Bandingkan, ketika Sita RSD melagukan puisi "Hujan Bulan Juni" milik penyair besar Sapardi Djoko Damono. Atau bagaimana Kyai Kanjeng melagukan puisi milik Emha Ainun Nadjib, atau yang terkini, Sampak Gusuran pimpinan penyair dari Pati, Anis Sholeh Ba'asyin membungkus puisi mereka dengan iringan musik-musik tradisional. Meski mempunyai aras keistimewaannya sendiri, tapi dalam perkara mengkomposisi, Dian HP sampai saat ini adalah terbaik.
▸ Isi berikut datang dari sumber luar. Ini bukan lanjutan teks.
(** * multi_elo: team / season / tournament qualification and initial ratings

    A shallow embedding of [src/team_season.py] and [src/fetch_and_save.py],
    followed by the properties of the code.

    Conventions of the embedding.
    - A pandas DataFrame is the list of its rows, in row order; a column is
      the list of that field over the rows.
    - Text cells (team, tournament, season labels, scores) are [string]s:
      Python [str] values whose characters have code points below 256, one
      [ascii] per character. On these, comparing bytewise is Python's
      comparison by code point. Text with characters of code point 256 or
      more is not in the model.
    - Integer cells ([num_rounds], the floor, round identifiers) are
      unbounded [Z].
    - Ratings are exact rationals [Q] where pandas holds binary floats; a
      missing cell (NaN) is [None]. Missing cells are only those the code
      itself creates (left joins).
    - Python exceptions are values of [Py.exception]; a function that can
      raise returns [Py.result].
    - A file system is a finite map from path texts to CSV tables, held
      as typed rows: how [read_csv] and [to_csv] turn text into cells and
      back, writes that fail, and two texts that name one file are not in
      the model. *)

From Stdlib Require Import ZArith QArith Qround String Ascii.
From stdpp Require Import base option list sorting gmap strings pretty.

Local Open Scope Z_scope.

(** ** Python builtins used by the sources *)

Module Py.

Inductive exception :=
| FileNotFoundError (msg : string)
| KeyError (column : string)
| ValueError
| IndexError.

Inductive result (A : Type) :=
| Ok (a : A)
| Raise (e : exception).
Arguments Ok {A} a.
Arguments Raise {A} e.

#[global] Instance result_ret : MRet result := @Ok.

#[global] Instance result_bind : MBind result := λ A B f m,
  match m with Ok a => f a | Raise e => Raise e end.

Definition raises {A} (m : result A) : Prop := ∃ e, m = Raise e.

(** [str.isspace] on one character, the whitespace that [strip] removes:
    TAB, LF, VT, FF, CR, FS, GS, RS, US, SPACE, NEL (133) and the
    no-break space (160). *)
Definition isspace (c : ascii) : bool :=
  let n := N_of_ascii c in
  ((9 <=? n) && (n <=? 13) || (28 <=? n) && (n <=? 32)
   || (n =? 133) || (n =? 160))%N.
Hal itu menjadi maklum, karena sebagaimana ditekankan Ubiet bersama Dian HP, mereka tidak mencari makna atas kedalaman kedelapan sajak itu, "Tapi kami mencari bunyi," katanya.
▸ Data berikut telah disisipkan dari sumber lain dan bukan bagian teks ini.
Lemma SF2R_finite_pos (m : positive) (e : Z) : 0 < IZR (Zpos m) * bpow e.
Proof.
  apply Rmult_lt_0_compat; [apply IZR_lt; lia|apply bpow_pos].
Qed.

Lemma Rcompare_Lt (x y : R) : x < y -> Rcompare x y = Lt.
Proof. intros H. unfold Rcompare. destruct (total_order_T x y) as [[|]|]; try reflexivity; lra. Qed.

Lemma Rcompare_Eq (x y : R) : x = y -> Rcompare x y = Eq.
Proof. intros H. unfold Rcompare. destruct (total_order_T x y) as [[|]|]; try reflexivity; lra. Qed.

Lemma Rcompare_Gt (x y : R) : y < x -> Rcompare x y = Gt.
Proof. intros H. unfold Rcompare. destruct (total_order_T x y) as [[|]|]; try reflexivity; lra. Qed.

Lemma Rcompare_opp (x y : R) : Rcompare (- x) (- y) = CompOpp (Rcompare x y).
Proof.
  destruct (total_order_T x y) as [[H|H]|H].
  - rewrite (Rcompare_Lt x y H), Rcompare_Gt; [reflexivity|lra].
  - rewrite (Rcompare_Eq x y H), Rcompare_Eq; [reflexivity|lra].
  - rewrite (Rcompare_Gt x y H), Rcompare_Lt; [reflexivity|lra].
Qed.

Lemma poscompare_R (m1 m2 : positive) (b : R) :
  0 < b -> Pos.compare_cont Eq m1 m2 = Rcompare (IZR (Zpos m1) * b) (IZR (Zpos m2) * b).
Proof.
  intros Hb. change (Pos.compare_cont Eq m1 m2) with (Pos.compare m1 m2).
  destruct (Pos.compare_spec m1 m2) as [E|L|L]; symmetry.
  - subst. apply Rcompare_Eq. reflexivity.
  - apply Rcompare_Lt. assert (IZR (Zpos m1) < IZR (Zpos m2)) by (apply IZR_lt; lia). nra.
  - apply Rcompare_Gt. assert (IZR (Zpos m2) < IZR (Zpos m1)) by (apply IZR_lt; lia). nra.
Qed.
Dengan jalan mencari bunyi itulah, Dian HP yang mempunyai keluasaan pembacaan untuk membesut musiknya seestetis mungkin, berhasil membuat seratusan penikmatnya memberikan standing ovation yang sangat lama, begitu pertunjukan purna. Hingga membuat Mira Lesmana yang duduk berderet dengan Mathias Muchus, Riri Riza, dan Nicolas Saputra, seketika bangkit dari tempat duduknya, begitu Ubiet dan Dian HP menyelesaikan dua lagu tambahan bertajuk "Keroncong Tenggara", dan "Kubaca Tubuhmu".
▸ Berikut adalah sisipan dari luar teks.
(* ===== verification/BinaryBuffer.v ===== *)
(** The growing byte buffer ([source/BinaryBuffer.c]).

    The internal block is [None] when the pointer is NULL; otherwise it has an
    identity, which changes when [realloc] moves it, and its cells, [None] for
    a byte never written.  [content] is the byte string the buffer holds. *)
From S2P Require Import Prelude Memory Effects AlibString.

Notation cell := (option Z) (only parsing).

Record BinaryBuffer := mkBinaryBuffer {
  buff : option (Z * list cell);
  capacity : Z;
  len : Z;
  min_cap : Z;
  max_expand : Z
}.

Definition set_buff v (b : BinaryBuffer) :=
  mkBinaryBuffer v (capacity b) (len b) (min_cap b) (max_expand b).
Definition set_capacity v (b : BinaryBuffer) :=
  mkBinaryBuffer (buff b) v (len b) (min_cap b) (max_expand b).
Definition set_len v (b : BinaryBuffer) :=
  mkBinaryBuffer (buff b) (capacity b) v (min_cap b) (max_expand b).
Definition set_min_cap v (b : BinaryBuffer) :=
  mkBinaryBuffer (buff b) (capacity b) (len b) v (max_expand b).
Definition set_max_expand v (b : BinaryBuffer) :=
  mkBinaryBuffer (buff b) (capacity b) (len b) (min_cap b) v.

Definition BINARY_BUFFER_DEFAULT_MIN_CAP : Z := 64.
Definition BINARY_BUFFER_DEFUALT_MAX_EXPAND : Z := 1024 * 1024.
Demikian halnya penikmat lainnya seperti Andre Hehanusa, Arie Tulang, dan Erwin Guttawa. Setali tiga uang dengan Titi DJ yang berada di belakang panggung. Malam itu, komposisi yang dibangun berdasarkan puisi benar-benar menunjukkan kekuatan dan tajinya. Dia menjadi pembangun jiwa, yang membuat orang yang menyimaknya mengembara pada sebuah wilayah bernama lena. Terlebih Ubiet, yang sangat mahir memainkan tempo, yang rata-rata berjalan lambat, via teknis vokalnya, yang katanya, "Terilhami nyanyian keroncong dan Melayu, dan sedikit atau hampir tanpa vibrato", berhasil menyajikan sebuah teknik vokal, bagaimana semestinya. Suara, seperti menemui rumahnya, ketika dikeluarkan oleh orang berkemampuan mumpuni sekelas Ubiet.
Maka, perkawinan antara kedalaman pemahaman menghasilkan karya sajak dari seorang penyair. Kemudian dipadukan pengalaman yang panjang dari seorang komposer, plus kekuatan teknis seorang pesuara -demikian Ubiet lebih suka menyebut dirinya daripada seorang penyanyi-, membuat Komposisi Delapan Cinta menjadi pertunjukan bermartabat. Yang menempatkan sajak pada posisi agung.